EXERCISE DETAILS: Each line of the data below that carries the word "Fixpoint" needs to be copied.

TASK INPUTS section start

(* ===== verification/_CoqProject ===== *)
-Q . S2P
Prelude.v
Base64.v
Net.v
Types.v
Json.v
Diff.v
Reconcile.v
WireGuard.v
Policy.v
Nftables.v
Verifier.v
Sse.v
Reconnect.v
SseManager.v
Stun.v
Netlink.v
NatTraversal.v
Relay.v
BridgeCfg.v
Routes.v
Bridge.v
DiffRestart.v
SiteToSite.v
UserAccess.v
Ingress.v
Tunnel.v
Fs.v
Sha256.v
Duration.v
Integrity.v
Identity.v
Registration.v
Client.v
ActionRun.v
Executor.v
StateCache.v
Forwarder.v
NodeApi.v
NodeAuth.v
Agent.v
Up.v
KubeAudit.v
KubeAuth.v
CrdController.v
Installer.v
Sources.v
SshServer.v
Cli.v
Lifecycle.v
System.v
Main.v
(* ===== verification/Base64.v ===== *)
(** * Go's [base64.StdEncoding]

    The padded standard alphabet, as the Go library documents it: decoding
    ignores carriage returns and newlines, wants every quantum complete,
    allows padding in the last quantum only, and does not inspect the unused
    bits of that quantum.  Bytes are integers in [0, 256). *)

From Stdlib Require Import Ascii.
From stdpp Require Import base strings list.
From S2P Require Import Prelude.

Definition byte_ok (b : Z) : Prop := 0 <= b < 256.

Definition ascii_code (c : ascii) : Z := Z.of_N (N_of_ascii c).
Definition ascii_of_code (z : Z) : ascii := ascii_of_N (Z.to_N z).

Definition bytes_of_string (s : string) : list Z := ascii_code <$> String.list_ascii_of_string s.
Definition string_of_bytes (l : list Z) : string := String.string_of_list_ascii (ascii_of_code <$> l).

(** The alphabet: A-Z, a-z, 0-9, + and /. *)
Definition b64_char (v : Z) : Z :=
  if v <? 26 then v + 65
  else if v <? 52 then v + 71
  else if v <? 62 then v - 4
  else if v =? 62 then 43
  else 47.

Definition b64_value (c : Z) : option Z :=
  if (65 <=? c) && (c <=? 90) then Some (c - 65)
  else if (97 <=? c) && (c <=? 122) then Some (c - 71)
  else if (48 <=? c) && (c <=? 57) then Some (c + 4)
  else if c =? 43 then Some 62
  else if c =? 47 then Some 63
  else None.

Definition pad_char : Z := 61.
Definition is_newline (c : Z) : bool := (c =? 10) || (c =? 13).

Fixpoint encode_bytes (l : list Z) : list Z :=
  match l with
  | [] => []
  | [b1] =>
      let v := b1 * 65536 in
      [b64_char (v / 262144); b64_char (v / 4096 mod 64); pad_char; pad_char]
  | [b1; b2] =>
      let v := b1 * 65536 + b2 * 256 in
      [b64_char (v / 262144); b64_char (v / 4096 mod 64); b64_char (v / 64 mod 64); pad_char]
  | b1 :: b2 :: b3 :: l =>
      let v := b1 * 65536 + b2 * 256 + b3 in
      b64_char (v / 262144) :: b64_char (v / 4096 mod 64) :: b64_char (v / 64 mod 64) ::
      b64_char (v mod 64) :: encode_bytes l
  end.

Fixpoint decode_quanta (l : list Z) : option (list Z) :=
  match l with
  | [] => Some []
  | c1 :: c2 :: c3 :: c4 :: l =>
      v1 ← b64_value c1; v2 ← b64_value c2;
      if c3 =? pad_char then
        if (c4 =? pad_char) && bool_decide (l = [])
        then Some [(v1 * 262144 + v2 * 4096) / 65536] else None
      else
        v3 ← b64_value c3;
        if c4 =? pad_char then
          if bool_decide (l = []) then
            let v := v1 * 262144 + v2 * 4096 + v3 * 64 in
            Some [v / 65536; v / 256 mod 256]
          else None
        else
          v4 ← b64_value c4;
          let v := v1 * 262144 + v2 * 4096 + v3 * 64 + v4 in
          rest ← decode_quanta l;
          Some (v / 65536 :: v / 256 mod 256 :: v mod 256 :: rest)
  | _ => None
  end.

Definition EncodeToString (b : list Z) : string := string_of_bytes (encode_bytes b).

Definition DecodeString (s : string) : option (list Z) :=
  decode_quanta (filter (fun c => is_newline c = false) (bytes_of_string s)).

(** ** Lemmas *)

Lemma ascii_code_of_code z : byte_ok z -> ascii_code (ascii_of_code z) = z.
Proof.
  unfold byte_ok, ascii_code, ascii_of_code. intros Hz.
  rewrite N_ascii_embedding by lia. lia.
Qed.

Lemma ascii_code_ok c : byte_ok (ascii_code c).
Proof. unfold byte_ok, ascii_code. pose proof (N_ascii_bounded c). lia. Qed.

Lemma ascii_of_code_code c : ascii_of_code (ascii_code c) = c.
Proof. unfold ascii_of_code, ascii_code. rewrite N2Z.id. apply ascii_N_embedding. Qed.

Lemma bytes_of_string_ok s : Forall byte_ok (bytes_of_string s).
Proof. apply Forall_fmap, Forall_forall. intros c _. apply ascii_code_ok. Qed.

Lemma bytes_of_string_app a b : bytes_of_string (String.append a b) = bytes_of_string a ++ bytes_of_string b.
Proof. unfold bytes_of_string. by rewrite string_app_list, fmap_app. Qed.

Lemma string_of_bytes_app a b : string_of_bytes (a ++ b) = String.append (string_of_bytes a) (string_of_bytes b).
Proof.
  unfold string_of_bytes. rewrite fmap_app. generalize (ascii_of_code <$> a) as l.
  induction l as [|c l IH]; [done|]. cbn. by rewrite IH.
Qed.

Lemma bytes_of_string_of_bytes l : Forall byte_ok l -> bytes_of_string (string_of_bytes l) = l.
Proof.
  intros Hl. unfold bytes_of_string, string_of_bytes.
  rewrite String.list_ascii_of_string_of_list_ascii, <- list_fmap_compose.
  rewrite <- (list_fmap_id l) at 2. apply list_fmap_ext. intros i b Hb.
  apply ascii_code_of_code. by eapply Forall_lookup_1.
Qed.

Lemma string_of_bytes_of_string s : string_of_bytes (bytes_of_string s) = s.
Proof.
  unfold bytes_of_string, string_of_bytes. rewrite <- list_fmap_compose.
  rewrite <- (String.string_of_list_ascii_of_string s) at 2. f_equal.
  rewrite <- (list_fmap_id (String.list_ascii_of_string s)) at 2. apply list_fmap_ext.
  intros i c _. apply ascii_of_code_code.
Qed.

Lemma b64_char_range v : 0 <= v < 64 ->
  43 <= b64_char v <= 122 /\ (b64_char v =? pad_char) = false.
Proof.
  intros Hv. unfold b64_char, pad_char.
  repeat case_match; lia.
Qed.

Lemma b64_value_char v : 0 <= v < 64 -> b64_value (b64_char v) = Some v.
Proof.
  intros Hv. unfold b64_char, b64_value.
  repeat (case_match; [|]); try lia; try (f_equal; lia).
Qed.

(** The digits of a 24-bit group are in range and put together again. *)
Lemma digits_spec v : 0 <= v < 16777216 ->
  (0 <= v / 262144 < 64 /\ 0 <= v / 4096 mod 64 < 64 /\ 0 <= v / 64 mod 64 < 64 /\
   0 <= v mod 64 < 64) /\
  v / 262144 * 262144 + v / 4096 mod 64 * 4096 + v / 64 mod 64 * 64 + v mod 64 = v.
Proof.
  intros Hv.
  assert (E2 : v / 4096 = v / 64 / 64) by (rewrite Z.div_div; [done|lia|lia]).
  assert (E3 : v / 262144 = v / 64 / 64 / 64) by (rewrite !Z.div_div; [done|lia..]).
  rewrite E2, E3. clear E2 E3.
  pose proof (Z.div_mod v 64 ltac:(lia)). pose proof (Z.mod_pos_bound v 64 ltac:(lia)).
  set (q1 := v / 64) in *.
  pose proof (Z.div_mod q1 64 ltac:(lia)). pose proof (Z.mod_pos_bound q1 64 ltac:(lia)).
  set (q2 := q1 / 64) in *.
  pose proof (Z.div_mod q2 64 ltac:(lia)). pose proof (Z.mod_pos_bound q2 64 ltac:(lia)).
  lia.
Qed.

Lemma group_bytes b1 b2 b3 : byte_ok b1 -> byte_ok b2 -> byte_ok b3 ->
  let v := b1 * 65536 + b2 * 256 + b3 in
  0 <= v < 16777216 /\ v / 65536 = b1 /\ v / 256 mod 256 = b2 /\ v mod 256 = b3.
Proof.
  unfold byte_ok. intros H1 H2 H3. cbv zeta.
  replace (b1 * 65536 + b2 * 256 + b3) with (b3 + (b1 * 256 + b2) * 256) by lia.
  assert (E : (b3 + (b1 * 256 + b2) * 256) / 256 = b1 * 256 + b2)
    by (rewrite Z.div_add, Z.div_small by lia; lia).
  split_and!; try lia.
  - change 65536 with (256 * 256). rewrite <- Z.div_div, E by lia.
    rewrite Z.add_comm, Z.div_add, Z.div_small by lia. lia.
  - rewrite E, Z.add_comm, Z.mod_add, Z.mod_small by lia. lia.
  - rewrite Z.mod_add, Z.mod_small by lia. lia.
Qed.

(** Groups of one or two bytes leave the low digits zero. *)
Lemma one_byte_digits v : (65536 | v) -> v / 262144 * 262144 + v / 4096 mod 64 * 4096 = v.
Proof.
  intros [b ->].
  replace (b * 65536 / 4096) with (b * 16) by (replace (b * 65536) with (b * 16 * 4096) by lia; by rewrite Z.div_mul).
  replace (b * 65536 / 262144) with (b * 16 / 64).
  2: { replace (b * 65536) with (b * 16 * 4096) by lia. by rewrite <- (Z.div_mul_cancel_r _ 64 4096). }
  pose proof (Z.div_mod (b * 16) 64 ltac:(lia)). lia.
Qed.

Lemma two_byte_digits v : (256 | v) ->
  v / 262144 * 262144 + v / 4096 mod 64 * 4096 + v / 64 mod 64 * 64 = v.
Proof.
  intros [b ->].
  replace (b * 256 / 64) with (b * 4) by (replace (b * 256) with (b * 4 * 64) by lia; by rewrite Z.div_mul).
  assert (E2 : b * 256 / 4096 = b * 4 / 64).
  { replace (b * 256) with (b * 4 * 64) by lia. by rewrite <- (Z.div_mul_cancel_r _ 64 64). }
  assert (E3 : b * 256 / 262144 = b * 4 / 64 / 64).
  { replace (b * 256) with (b * 4 * 64) by lia. rewrite Z.div_div by lia.
    by rewrite <- (Z.div_mul_cancel_r _ (64 * 64) 64). }
  rewrite E2, E3.
  pose proof (Z.div_mod (b * 4) 64 ltac:(lia)). pose proof (Z.div_mod (b * 4 / 64) 64 ltac:(lia)). lia.
Qed.

Lemma encode_bytes_ok l : Forall byte_ok l ->
  Forall (fun c => 43 <= c <= 122) (encode_bytes l).
Proof.
  revert l. fix IH 1. intros [|b1 [|b2 [|b3 l]]] Hl; simpl.
  - constructor.
  - apply Forall_cons in Hl as [H1 _]. destruct (group_bytes b1 0 0 H1) as (Hv & _); [done..|].
    rewrite Z.mul_0_l, !Z.add_0_r in Hv.
    destruct (digits_spec _ Hv) as ((? & ? & ? & ?) & _).
    repeat constructor; try apply b64_char_range; done.
  - apply Forall_cons in Hl as [H1 [H2 _]%Forall_cons].
    destruct (group_bytes b1 b2 0 H1 H2) as (Hv & _); [done|]. rewrite Z.add_0_r in Hv.
    destruct (digits_spec _ Hv) as ((? & ? & ? & ?) & _).
    repeat constructor; try apply b64_char_range; done.
  - apply Forall_cons in Hl as [H1 [H2 [H3 Hl]%Forall_cons]%Forall_cons].
    destruct (group_bytes b1 b2 b3 H1 H2 H3) as (Hv & _).
    destruct (digits_spec _ Hv) as ((? & ? & ? & ?) & _).
    repeat (constructor; [by apply b64_char_range|]). by apply IH.
Qed.

Lemma decode_encode_bytes l : Forall byte_ok l -> decode_quanta (encode_bytes l) = Some l.
Proof.
  revert l. fix IH 1. intros [|b1 [|b2 [|b3 l]]] Hl.
  - done.
  - apply Forall_cons in Hl as [H1 _]. cbn [encode_bytes decode_quanta].
    destruct (group_bytes b1 0 0 H1) as (Hv & E1 & E2 & _); [done..|].
    rewrite !Z.mul_0_l, !Z.add_0_r in *.
    destruct (digits_spec _ Hv) as ((? & ? & ? & ?) & E).
    rewrite !b64_value_char by done. simpl.
    rewrite (one_byte_digits (b1 * 65536)) by (exists b1; lia). by rewrite E1.
  - apply Forall_cons in Hl as [H1 [H2 _]%Forall_cons]. cbn [encode_bytes decode_quanta].
    destruct (group_bytes b1 b2 0 H1 H2) as (Hv & E1 & E2 & _); [done|]. rewrite !Z.add_0_r in *.
    destruct (digits_spec _ Hv) as ((? & ? & D3 & ?) & E).
    rewrite !b64_value_char by done. simpl. destruct (b64_char_range _ D3) as (_ & ->).
    rewrite (two_byte_digits (b1 * 65536 + b2 * 256)) by (exists (b1 * 256 + b2); lia).
    by rewrite E1, E2.
  - apply Forall_cons in Hl as [H1 [H2 [H3 Hl]%Forall_cons]%Forall_cons].
    cbn [encode_bytes decode_quanta].
    destruct (group_bytes b1 b2 b3 H1 H2 H3) as (Hv & E1 & E2 & E3).
    destruct (digits_spec _ Hv) as ((? & ? & D3 & D4) & E).
    rewrite !b64_value_char by done. simpl.
    destruct (b64_char_range _ D3) as (_ & ->). destruct (b64_char_range _ D4) as (_ & ->).
    simpl. rewrite IH by done. simpl. by rewrite E, E1, E2, E3.
Qed.

Lemma DecodeString_EncodeToString b : Forall byte_ok b -> DecodeString (EncodeToString b) = Some b.
Proof.
  intros Hb. unfold DecodeString, EncodeToString. pose proof (encode_bytes_ok b Hb) as He.
  rewrite bytes_of_string_of_bytes by (eapply Forall_impl; [exact He|unfold byte_ok; lia]).
  rewrite list_filter_all by (eapply Forall_impl; [exact He|unfold is_newline; lia]).
  by apply decode_encode_bytes.
Qed.

Lemma b64_value_range c v : b64_value c = Some v -> 0 <= v < 64.
Proof. unfold b64_value. intros. repeat case_match; simplify_eq; lia. Qed.

Lemma decode_quanta_ok l b : decode_quanta l = Some b -> Forall byte_ok b.
Proof.
  revert l b. fix IH 1. intros [|c1 [|c2 [|c3 [|c4 l]]]] b; cbn [decode_quanta]; try done.
  { intros [= <-]. constructor. }
  destruct (b64_value c1) as [v1|] eqn:E1; [|done]. destruct (b64_value c2) as [v2|] eqn:E2; [|done].
  apply b64_value_range in E1, E2. simpl.
  destruct (c3 =? pad_char).
  { destruct (_ && _); [|done]. intros [= <-]. constructor; [|constructor].
    split; [apply Z.div_pos|apply Z.div_lt_upper_bound]; lia. }
  destruct (b64_value c3) as [v3|] eqn:E3; [|done]. apply b64_value_range in E3. simpl.
  destruct (c4 =? pad_char).
  { destruct (bool_decide _); [|done]. intros [= <-].
    constructor; [|constructor; [|constructor]].
    - split; [apply Z.div_pos|apply Z.div_lt_upper_bound]; lia.
    - by apply Z.mod_pos_bound. }
  destruct (b64_value c4) as [v4|] eqn:E4; [|done]. apply b64_value_range in E4. simpl.
  destruct (decode_quanta l) as [r|] eqn:Er; [|done]. intros [= <-].
  constructor; [split; [apply Z.div_pos|apply Z.div_lt_upper_bound]; lia|].
  constructor; [by apply Z.mod_pos_bound|]. constructor; [by apply Z.mod_pos_bound|].
  exact (IH l r Er).
Qed.

Lemma DecodeString_ok s b : DecodeString s = Some b -> Forall byte_ok b.
Proof. apply decode_quanta_ok. Qed.

#[export] Hint Resolve bytes_of_string_ok : plexd.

TASK INPUTS section end

RESULT FOR THIS EXERCISE:
Fixpoint encode_bytes (l : list Z) : list Z :=
Fixpoint decode_quanta (l : list Z) : option (list Z) :=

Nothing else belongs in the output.